Work to be completed: In the listing below, the line containing "are thin: the" marks the end; copy exactly every line from the first through that one.

Data provided:
(* ===== verification/Credentials.v ===== *)
(** * Adapters of the libraries for credentials

    Sources: operator/controllers/scram_client.go, operator/util/password.go.  Both are thin: the
    SCRAM exchange and the generation of passwords are libraries, here parameters; what is modelled
    is the state the SCRAM adapter keeps between the calls sarama makes of it, and the settings
    the password generator is made with. *)

From S2P Require Import Prelude.

(** ** SCRAM *)

Section scram.

(** The library: a client of a hash function, its conversations, which a step moves on, and which
    may be nil where the adapter passes one it has not made. *)
Context {HashGeneratorFcn Client ClientConversation : Type}.
Context (NewClient : HashGeneratorFcn → string → string → string → Client + gerror).
Context (NewConversation : Client → ClientConversation).
Context (conversation_Step : option ClientConversation → string → outcome ((string * option gerror) * option ClientConversation)).
Context (conversation_Done : option ClientConversation → outcome bool).

Record XDGSCRAMClient := mkScram {
  scram_Client : option Client;
  scram_Conversation : option ClientConversation;
  scram_Hash : HashGeneratorFcn;
}.

(** A client that cannot be made leaves nil in its place, and the conversation as it was. *)
Definition Begin (userName password authzID : string) (x : XDGSCRAMClient) : option gerror * XDGSCRAMClient :=
  match NewClient (scram_Hash x) userName password authzID with
  | inr err => (Some err, mkScram None (scram_Conversation x) (scram_Hash x))
  | inl client => (None, mkScram (Some client) (Some (NewConversation client)) (scram_Hash x))
  end.

Definition Step (challenge : string) (x : XDGSCRAMClient) : outcome ((string * option gerror) * XDGSCRAMClient) :=
  '(answer, conversation) ← conversation_Step (scram_Conversation x) challenge;
  Ret (answer, mkScram (scram_Client x) conversation (scram_Hash x)).

Definition Done (x : XDGSCRAMClient) : outcome bool := conversation_Done (scram_Conversation x).

(** The steps of an exchange, as sarama makes them: the answers, up to the first error. *)
Fixpoint exchange (challenges : list string) (x : XDGSCRAMClient) : outcome (list string * XDGSCRAMClient) :=
  match challenges with
  | [] => Ret ([], x)
  | challenge :: challenges =>
      '((response, err), x) ← Step challenge x;
      match err with
      | Some err => Error err
      | None => '(responses, x) ← exchange challenges x; Ret (response :: responses, x)
      end
  end.

(** An adapter that begins an exchange speaks as a new one: nothing of an exchange before it, nor
    of one that failed in the middle, is left.  A [Begin] that fails leaves the old conversation
    behind, so the adapter must not be used after it. *)
Theorem exchange_independent userName password authzID challenges x y :
  scram_Hash x = scram_Hash y →
  (Begin userName password authzID x).1 = (Begin userName password authzID y).1 ∧
  ((Begin userName password authzID x).1 = None →
   exchange challenges (Begin userName password authzID x).2 = exchange challenges (Begin userName password authzID y).2) ∧
  (is_Some (Begin userName password authzID x).1 →
   exchange challenges (Begin userName password authzID x).2 =
     exchange challenges (mkScram None (scram_Conversation x) (scram_Hash x))).
Proof.
  intros HE. unfold Begin. rewrite HE. destruct (NewClient _ _ _ _) as [client|err]; cbn.
  - split; [done|]. split; [done|]. by intros [? [=]].
  - split; [done|]. split; [done|]. done.
Qed.

End scram.

(** ** Passwords *)

Section passwords.

(** The library: a generator for an alphabet of symbols; the length of a password, its digits and
    symbols, whether there is no upper case, and whether characters may repeat. *)
Context {Generator : Type} (NewGenerator : string → Generator + gerror).
Context (generator_Generate : Generator → Z → Z → Z → bool → bool → string + gerror).

Definition NewOperatorPasswordGenerator : Generator + gerror := NewGenerator "_!".

(** Ten characters, one digit and one symbol, with upper case, none twice. *)
Definition Generate (operatorGenerator : Generator) : string + gerror := generator_Generate operatorGenerator 10 1 1 false false.

End passwords.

Reply:
(* ===== verification/Credentials.v ===== *)
(** * Adapters of the libraries for credentials

    Sources: operator/controllers/scram_client.go, operator/util/password.go.  Both are thin: the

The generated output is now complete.